§ **TRY IT**:
Pick every line with "stick" from the material below.

····················

(** ** What the inner steps leave unchanged *)

Lemma skip_loop_counters fuel video_batch details dom_article v :
  match skip_loop fuel video_batch details dom_article v with
  | SkipBreak _ _ v' | SkipRaised v' =>
      batch_count v' = batch_count v ∧
      total_videos_processed v' = total_videos_processed v ∧
      store v' = store v
  | SkipNoFuel => True
  end.
Proof.
  revert details dom_article v.
  induction fuel as [| fuel IH]; intros details dom_article v; simpl; [done |].
  assert (Hskipped :
    match
      (let v1 := next_item (emit [SkipScreenshot (global_video_index v)] v) in
       if (length video_batch <=? i v1)%nat then SkipBreak details dom_article v1
       else
         match video_batch !! i v1 with
         | None => SkipRaised v1
         | Some details' =>
             match select w (global_video_index v1) with
             | SelectRaises => SkipRaised v1
             | NoArticle => SkipBreak details' false v1
             | Article =>
                 skip_loop fuel video_batch details' true
                           (emit [Screenshot (global_video_index v1)] v1)
             end
         end)
    with
    | SkipBreak _ _ v' | SkipRaised v' =>
        batch_count v' = batch_count v ∧
        total_videos_processed v' = total_videos_processed v ∧
        store v' = store v
    | SkipNoFuel => True
    end).
  { cbv zeta.
    destruct (length video_batch <=? _)%nat; [done |].
    destruct (video_batch !! _) as [details' |]; [| done].
    destruct (select w _); try done.
    match goal with |- context [skip_loop fuel video_batch details' true ?u] =>
      specialize (IH details' true u);
      destruct (skip_loop fuel video_batch details' true u) end; done. }
  destruct (skip_this details); [exact Hskipped |].
  destruct (detect_dom_livestream w (global_video_index v)); [exact Hskipped | done].
Qed.

Lemma find_next_counters fuel video_batch details dom_article v :
  match find_next_non_skippable_for_like fuel video_batch details dom_article v with
  | LikeDecided _ _ _ v' | LikeBlocked v' =>
      batch_count v' = batch_count v ∧
      total_videos_processed v' = total_videos_processed v ∧
      store v' = store v ∧ trace v' = trace v
  | LikeNoFuel => True
  end.
Proof.
  revert details dom_article v.
  induction fuel as [| fuel IH]; intros details dom_article v; simpl; [done |].
  destruct (length video_batch <=? i v)%nat; [done |].
  destruct (skip_this details || isAd details); [| done].
  destruct (S (i v) <? length video_batch)%nat; [| done].
  destruct (video_batch !! S (i v)) as [details' |]; [| done].
  destruct (blocking_select w (S (global_video_index v))) as [| []]; try done.
  specialize (IH details' true (next_item v)).
  by destruct (find_next_non_skippable_for_like fuel video_batch details' true (next_item v)).
Qed.

Lemma engage_counters uc video_batch details dom_article v :
  batch_count (engage uc video_batch details dom_article v).2 = batch_count v ∧
  total_videos_processed (engage uc video_batch details dom_article v).2
    = total_videos_processed v.
Proof.
  unfold engage.
  destruct (handle_video_actions _ _ _ _ _) as [st tr].
  set (v0 := emit tr (with_store st v)).
  destruct (bool_decide (global_video_index v ∈ indices_to_random_like)).
  - pose proof (find_next_counters (S (length video_batch - i v0)) video_batch details
                  dom_article v0) as Hf.
    destruct (find_next_non_skippable_for_like _ _ _ _ _) as [c d' a' v1 | v1 |];
      [| by destruct Hf as (? & ? & _) | done].
    destruct Hf as (Hb & Ht & _).
    repeat (match goal with
            | |- context [if ?b then _ else _] => destruct b
            | |- context [let '(_, _) := ?p in _] => destruct p
            end; simpl); done.
  - repeat (match goal with
            | |- context [if ?b then _ else _] => destruct b
            | |- context [let '(_, _) := ?p in _] => destruct p
            end; simpl); done.
Qed.

(** ** The effects of the engagement step *)

Definition stored_batches (tr : list Effect) : list nat :=
  omap (λ e, match e with StoreBatch n => Some n | _ => None end) tr.

Definition watched (tr : list Effect) : list nat :=
  omap (λ e, match e with Watch k _ _ _ _ => Some k | _ => None end) tr.

Definition liked_interactions (tr : list Effect) : list string :=
  omap (λ e, match e with
             | StoreInteraction a vid => if String.eqb a "like" then Some vid else None
             | _ => None
             end) tr.

Definition is_click_effect (e : Effect) : Prop :=
  match e with
  | ClickLike _ _ | ClickFollow _ _ | WriteFollowed _ _ => True
  | _ => False
  end.

Lemma click_effects_summary tr :
  Forall is_click_effect tr →
  stored_batches tr = [] ∧ watched tr = [] ∧ liked_interactions tr = [].
Proof.
  induction 1 as [| e tr He _ IH]; [done |].
  destruct IH as (H1 & H2 & H3).
  unfold stored_batches, watched, liked_interactions in *. csimpl.
  rewrite H1, H2, H3. by destruct e.
Qed.

Lemma follow_user_effects self click io st :
  Forall is_click_effect (Interactor.follow_user self click io st).2.
Proof.
  unfold Interactor.follow_user, Follow.follow_user.
  destruct (_ && _); [by constructor |].
  destruct click; simpl; by repeat constructor.
Qed.

Lemma handle_video_actions_effects self like_click follow_click io st :
  Forall is_click_effect (handle_video_actions self like_click follow_click io st).2.
Proof.
  unfold handle_video_actions.
  pose proof (follow_user_effects self follow_click io st) as Hf.
  destruct (Interactor.follow_user self follow_click io st) as [st' tr2].
  destruct (should_follow_author self), (should_like_video self); simpl in *;
    rewrite ?app_nil_r; try done; by repeat constructor.
Qed.

Lemma watch_video_effects self c t :
  stored_batches (watch_video self c t) = [] ∧
  liked_interactions (watch_video self c t) = [] ∧
  (length (watched (watch_video self c t)) ≤ 1)%nat.
Proof. destruct t; simpl; auto. Qed.

Ltac engage_tail :=
  repeat match goal with
  | |- context [Interactor.follow_user ?a ?b ?c ?d] =>
      let H := fresh "Hfu" in
      pose proof (follow_user_effects a b c d) as H;
      destruct (Interactor.follow_user a b c d); simpl in H;
      apply click_effects_summary in H as (? & ? & ?)
  | |- context [watch_video ?a ?b ?c] =>
      let H := fresh "Hwv" in
      pose proof (watch_video_effects a b c) as H; destruct H as (? & ? & ?);
      generalize dependent (watch_video a b c); intros
  | |- context [if ?b then _ else _] => destruct b
  end; simpl.

Ltac engage_finish Htrace :=
  unfold stored_batches, watched, liked_interactions, store_interaction in *;
  rewrite Htrace, <- ?app_assoc;
  eexists; split; [reflexivity |];
  rewrite ?omap_app; csimpl;
  repeat match goal with H : omap _ _ = [] |- _ => rewrite H end;
  rewrite ?app_nil_r; simpl;
  split; [done |]; split; [done |]; split; [done |];
  let Hn := fresh in intros Hn; first [done | by destruct Hn].

Lemma engage_trace uc video_batch details dom_article v :
  ∃ ext,
    trace (engage uc video_batch details dom_article v).2 = (trace v ++ ext)%list ∧
    stored_batches ext = [] ∧
    (length (watched ext) ≤ 1)%nat ∧
    ((engage uc video_batch details dom_article v).1 ≠ Completed → watched ext = []) ∧
    (global_video_index v ∉ indices_to_random_like →
     (engage uc video_batch details dom_article v).1 = Completed ∧
     liked_interactions ext = []).
Proof.
  unfold engage.
  pose proof (handle_video_actions_effects
    {| video_details := details; video_index := global_video_index v;
       Interactor.user_config := uc |}
    (like_click w (global_video_index v)) (follow_click w (global_video_index v))
    (followed_io w (global_video_index v)) (Follow.load_followed_users (store v))) as Hh.
  destruct (handle_video_actions _ _ _ _ _) as [st tr]. simpl in Hh.
  apply click_effects_summary in Hh as (Hb & Hw & Hl).
  unfold stored_batches, watched, liked_interactions in *.
  set (v0 := emit tr (with_store st v)).
  assert (Hv0 : trace v0 = (trace v ++ tr)%list) by done.
  clearbody v0.
  destruct (decide (global_video_index v ∈ indices_to_random_like)) as [Hin | Hnin].
  - rewrite (bool_decide_eq_true_2 _ Hin).
    pose proof (find_next_counters (S (length video_batch - i v0)) video_batch details
                  dom_article v0) as Hf.
    destruct (find_next_non_skippable_for_like _ _ _ _ _) as [c d' a' v1 | v1 |].
    + destruct Hf as (_ & _ & _ & Hf). rewrite <- Hf in Hv0. clear Hf. 
      assert (Hc : c = true → global_video_index v ∈ indices_to_random_like) by done.
      simpl. engage_tail; engage_finish Hv0.
    + destruct Hf as (_ & _ & _ & Hf). rewrite <- Hf in Hv0.
      simpl. exists tr. rewrite Hb, Hw.
      split; [done |]. split; [done |]. split; [simpl; lia |]. split; [done |]. by intros ?.
    + simpl. exists tr. rewrite Hb, Hw.
      split; [done |]. split; [done |]. split; [simpl; lia |]. split; [done |]. by intros ?.
  - rewrite (bool_decide_eq_false_2 _ Hnin).
    simpl. engage_tail; engage_finish Hv0.
Qed.

(** ** Invariants of the loops *)

(** The effects the loops emit outside the engagement step. *)
Definition is_screenshot (e : Effect) : Prop :=
  match e with
  | Screenshot _ | SkipScreenshot _ => True
  | _ => False
  end.

Definition is_capture_effect (e : Effect) : Prop :=
  match e with
  | Screenshot _ | SkipScreenshot _ | StoreBatch _ => True
  | _ => False
  end.

Section Invariant.
Variable I : Vars → Prop.
Hypothesis I_emit : ∀ e v, is_screenshot e → I v → I (emit [e] v).
Hypothesis I_next : ∀ v, I v → I (next_item v).
Hypothesis I_step : ∀ video_batch details dom_article v,
  (total_videos_processed v < max_videos)%nat → I v →
  match
    match logged_in with
    | Some uc => engage uc video_batch details dom_article v
    | None => (Completed, v)
    end
  with
  | (Completed, v') =>
      I {| i := S (i v'); global_video_index := S (global_video_index v');
           batch_count := batch_count v';
           total_videos_processed := S (total_videos_processed v');
           store := store v'; trace := trace v' |}
  | (_, v') => I v'
  end.
Hypothesis I_batch : ∀ v,
  (batch_count v < max_batches)%nat → I v →
  I {| i := i v; global_video_index := global_video_index v;
       batch_count := S (batch_count v);
       total_videos_processed := total_videos_processed v;
       store := store v; trace := trace v |} ∧
  I {| i := 0; global_video_index := global_video_index v;
       batch_count := S (batch_count v);
       total_videos_processed := total_videos_processed v;
       store := store v;
       trace := (trace v ++ [StoreBatch (S (batch_count v))])%list |}.

Lemma skip_loop_inv fuel video_batch details dom_article v :
  I v →
  match skip_loop fuel video_batch details dom_article v with
  | SkipBreak _ _ v' | SkipRaised v' => I v'
  | SkipNoFuel => True
  end.
Proof.
  revert details dom_article v.
  induction fuel as [| fuel IH]; intros details dom_article v Hv; simpl; [done |].
  assert (Hskipped :
    match
      (let v1 := next_item (emit [SkipScreenshot (global_video_index v)] v) in
       if (length video_batch <=? i v1)%nat then SkipBreak details dom_article v1
       else
         match video_batch !! i v1 with
         | None => SkipRaised v1
         | Some details' =>
             match select w (global_video_index v1) with
             | SelectRaises => SkipRaised v1
             | NoArticle => SkipBreak details' false v1
             | Article =>
                 skip_loop fuel video_batch details' true
                           (emit [Screenshot (global_video_index v1)] v1)
             end
         end)
    with
    | SkipBreak _ _ v' | SkipRaised v' => I v'
    | SkipNoFuel => True
    end).
  { assert (H1 : I (next_item (emit [SkipScreenshot (global_video_index v)] v))).
    { by apply I_next, I_emit. }
    cbv zeta.
    destruct (length video_batch <=? _)%nat; [done |].
    destruct (video_batch !! _) as [details' |]; [| done].
    destruct (select w _); try done.
    by apply IH, I_emit. }
  destruct (skip_this details); [exact Hskipped |].
  destruct (detect_dom_livestream w (global_video_index v)); [exact Hskipped | done].
Qed.
(** [item_stack_dict] keeps the keys of a mapping, in order, and puts the
    item stack of each value in its place. *)
Theorem item_stack_dict_keys (d r : dict) (default_char : string) :
  NoDup (keys d) ->
  item_stack_dict (PDict d) default_char = Ok r ->
  keys r = keys d
  /\ Forall2 (fun kv kv' => fst kv' = fst kv
                           /\ exists m, item_stack (snd kv) = Ok m /\ snd kv' = PDict m)
       d r.
Proof.
  intros Hnd. simpl.
  destruct (mapM _ d) as [items|] eqn:E; simpl; [|discriminate].
  intros [= <-]. apply mapM_Forall2 in E.
  assert (Hk : keys items = keys d).
  { induction E as [|[k x] [k' y] d' items' Hxy _ IH]; [reflexivity|].
    simpl in *. destruct (item_stack x); simpl in Hxy; [|discriminate].
    injection Hxy as <- _. f_equal. apply IH. now inversion Hnd. }
  rewrite dict_of_nodup by now rewrite Hk.
  split; [exact Hk|]. clear Hk Hnd.
  induction E as [|[k x] [k' y] d' items' Hxy _ IH]; constructor; [|exact IH].
  simpl in *. destruct (item_stack x) as [m|]; simpl in Hxy; [|discriminate].
  injection Hxy as <- <-. split; [reflexivity | now exists m].
Qed.

Lemma item_stack_dict_keys_witness :
  (NoDup (keys [("#", PStr "tag!forge:ingots/iron"); ("S", PStr "minecraft:stick")])
   /\ item_stack_dict
        (PDict [("#", PStr "tag!forge:ingots/iron"); ("S", PStr "minecraft:stick")]) "#"
      = Ok [("#", PDict [("tag", PStr "forge:ingots/iron")]);
            ("S", PDict [("item", PStr "minecraft:stick")])])
  /\ keys [("#", PDict [("tag", PStr "forge:ingots/iron")]);
           ("S", PDict [("item", PStr "minecraft:stick")])]
     = keys [("#", PStr "tag!forge:ingots/iron"); ("S", PStr "minecraft:stick")].
Proof.
  assert (Hnd : NoDup (keys [("#", PStr "tag!forge:ingots/iron");
                             ("S", PStr "minecraft:stick")])).
  { apply StairsSpec.nodup_fixed_NoDup. reflexivity. }
  split; [split; [exact Hnd | reflexivity]|].
  exact (proj1 (item_stack_dict_keys
                  [("#", PStr "tag!forge:ingots/iron"); ("S", PStr "minecraft:stick")]
                  _ "#" Hnd eq_refl)).
Defined.

Lemma layer_key_inj (i j : nat) : layer_key i = layer_key j -> i = j.
Proof.
  unfold layer_key. intros H. simpl in H. injection H as H.
  apply DecimalNat.Unsigned.to_uint_inj.
  apply (f_equal NilEmpty.uint_of_string) in H.
  rewrite !NilEmpty.usu in H. now injection H.
Qed.

Lemma layers_keys (l : list pyval) (n : nat) :
  keys (layers n l) = map layer_key (seq n (List.length l)).
Proof.
  revert n. induction l as [|x r IH]; intros n; simpl; [reflexivity|].
  now rewrite IH.
Qed.

Lemma layers_lookup (l : list pyval) (n i : nat) :
  dict_lookup (layers n l) (layer_key (n + i)) = nth_error l i.
Proof.
  revert n i. induction l as [|x r IH]; intros n i; cbn [layers dict_lookup].
  - now destruct i.
  - destruct (String.eqb (layer_key n) (layer_key (n + i))) eqn:E.
    + apply String.eqb_eq, layer_key_inj in E.
      assert (i = 0) by lia. now subst i.
    + destruct i as [|i].
      * rewrite Nat.add_0_r, String.eqb_refl in E. discriminate E.
      * replace (n + S i) with (S n + i) by lia. apply IH.
Qed.

(** The textures of an item model given as a sequence: the [i]-th texture
    is found under the key [layer<i>], counted from 0, and there is one key
    per texture. *)
Theorem item_model_textures_layers (l : list pyval) :
  exists r,
    item_model_textures (PList l) = Ok r
    /\ List.length r = List.length l
    /\ (forall i, dict_lookup r (layer_key i) = nth_error l i).
Proof.
  exists (layers 0 l). simpl.
  rewrite dict_of_nodup.
  - split; [reflexivity|]. split.
    + rewrite <- (length_map fst (layers 0 l)).
      change (map fst (layers 0 l)) with (keys (layers 0 l)).
      now rewrite layers_keys, length_map, length_seq.
    + intros i. apply (layers_lookup l 0 i).
  - rewrite layers_keys. apply Finite.Injective_map_NoDup; [|apply seq_NoDup].
    intros i j. apply layer_key_inj.
Qed.

End ItemFacts.

(** ** Language entries, multipart parts and recipe conditions *)

Module LangFacts.
Import Py Utils Spec DictFacts.
Local Open Scope string_scope.

Lemma lang_parts_loop_pairs (nested : pyval -> dict -> result dict)
    (pairs : list (string * pyval)) (rest : list pyval) (entries : dict) :
  lang_parts_loop nested (alternating pairs ++ rest) entries
  = lang_parts_loop nested rest (dict_update entries pairs).
Proof.
  revert entries. induction pairs as [|[k v] ps IH]; intros entries; [reflexivity|].
  simpl. apply IH.
Qed.

(** A flat sequence key, value, key, value, ... gives every key the last
    value that follows it, whatever that value is (a nested sequence right
    after a key is its value, not a group to merge), and keeps the entries
    it was given for the other keys.  A key without a value at the end of
    the sequence is an [IndexError]. *)
Theorem lang_parts_pairs (pairs : list (string * pyval)) (entries : option dict) :
  (exists r,
      lang_parts (PList (alternating pairs)) entries = Ok r
      /\ forall key,
           dict_lookup r key
           = match last_given pairs key with
             | Some value => Some value
             | None => dict_lookup (match entries with Some e => e | None => [] end) key
             end)
  /\ (forall key,
        lang_parts (PList (alternating pairs ++ [PStr key])) entries = Raise IndexError).
Proof.
  unfold lang_parts. simpl lang_parts_into. split.
  - eexists. split.
    + rewrite <- (app_nil_r (alternating pairs)), lang_parts_loop_pairs. reflexivity.
    + intros key. apply dict_lookup_update.
  - intros key. now rewrite lang_parts_loop_pairs.
Qed.

Lemma lang_parts_pairs_witness :
  lang_parts (PList (alternating [("a", PStr "x"); ("b", PList [PStr "c"; PStr "d"]);
                                  ("a", PStr "y")])) None
  = Ok [("a", PStr "y"); ("b", PList [PStr "c"; PStr "d"])]
  /\ lang_parts (PList (alternating [("a", PStr "x")] ++ [PStr "b"])) None
     = Raise IndexError.
Proof.
  split; [reflexivity|].
  exact (proj2 (lang_parts_pairs [("a", PStr "x")] None) "b").
Defined.

(** Nested sequences of pairs and mappings that stand where a key is
    expected are merged into the entries as a whole, one after the other. *)
Theorem lang_parts_merges (items : list (dict + dict)) (entries : option dict) :
  lang_parts (PList (map lang_item items)) entries
  = Ok (dict_update (match entries with Some e => e | None => [] end)
          (List.concat (map lang_item_pairs items))).
Proof.
  unfold lang_parts. generalize (match entries with Some e => e | None => [] end).
  simpl lang_parts_into. induction items as [|[pairs | d] r IH]; intros e.
  - reflexivity.
  - simpl. rewrite <- (app_nil_r (alternating pairs)), lang_parts_loop_pairs.
    simpl. rewrite IH. now rewrite dict_update_app.
  - simpl. rewrite IH. now rewrite dict_update_app.
Qed.




Lemma recipe_condition_strict_shape (c r : pyval) :
  recipe_condition c true = Ok r -> r = PNone \/ exists d, r = PList [PDict d].
Proof.
  destruct c; simpl; intros H; try discriminate H; injection H as <-;
    [now left | right; eexists; reflexivity | right; eexists; reflexivity].
Qed.

(** What [recipe_condition] returns is [None], for the input [None] only,
    or a flat list.  The items of the list are mappings, except that a
    [None] among the items of the input sequence is passed on as [None]. *)
Theorem recipe_condition_output (data r : pyval) (strict : bool) :
  recipe_condition data strict = Ok r ->
  (r = PNone /\ data = PNone)
  \/ exists l, r = PList l /\ data <> PNone
               /\ Forall (fun x => is_dict x = true \/ x = PNone) l.
Proof.
  assert (each : forall items r,
             (rs <- mapM (fun c => recipe_condition c true) items ;;
              Ok (PList (flatten_list rs))) = Ok r ->
             exists l, r = PList l /\ Forall (fun x => is_dict x = true \/ x = PNone) l).
  { intros items r0 H.
    destruct (mapM _ items) as [rs|] eqn:E; simpl in H; [|discriminate].
    injection H as <-. eexists. split; [reflexivity|].
    apply ItemFacts.mapM_Forall2 in E. clear -E.
    induction E as [|c r0 cs rs Hc _ IH]; [constructor|].
    rewrite FlattenSpec.flatten_list_cons. apply Forall_app. split; [|exact IH].
    destruct (recipe_condition_strict_shape c r0 Hc) as [-> | (d & ->)]; simpl;
      (constructor; [auto | constructor]). }
  destruct data as [| | | s | l | d p | d]; simpl; intros H; try discriminate H.
  - left. now injection H as <-.
  - right. injection H as <-. eexists. split; [reflexivity|].
    split; [discriminate | constructor; [now left | constructor]].
  - right. destruct strict; simpl in H; [discriminate|].
    destruct (each l r H) as (out & -> & Hout). exists out.
    split; [reflexivity | split; [discriminate | exact Hout]].
  - right. destruct strict; simpl in H; [discriminate|].
    destruct (each [d; p] r H) as (out & -> & Hout). exists out.
    split; [reflexivity | split; [discriminate | exact Hout]].
  - right. injection H as <-. eexists. split; [reflexivity|].
    split; [discriminate | constructor; [now left | constructor]].
Qed.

····················

§ **SOLVED PROBLEM**:
  (NoDup (keys [("#", PStr "tag!forge:ingots/iron"); ("S", PStr "minecraft:stick")])
        (PDict [("#", PStr "tag!forge:ingots/iron"); ("S", PStr "minecraft:stick")]) "#"
            ("S", PDict [("item", PStr "minecraft:stick")])])
           ("S", PDict [("item", PStr "minecraft:stick")])]
     = keys [("#", PStr "tag!forge:ingots/iron"); ("S", PStr "minecraft:stick")].
                             ("S", PStr "minecraft:stick")])).
                  [("#", PStr "tag!forge:ingots/iron"); ("S", PStr "minecraft:stick")]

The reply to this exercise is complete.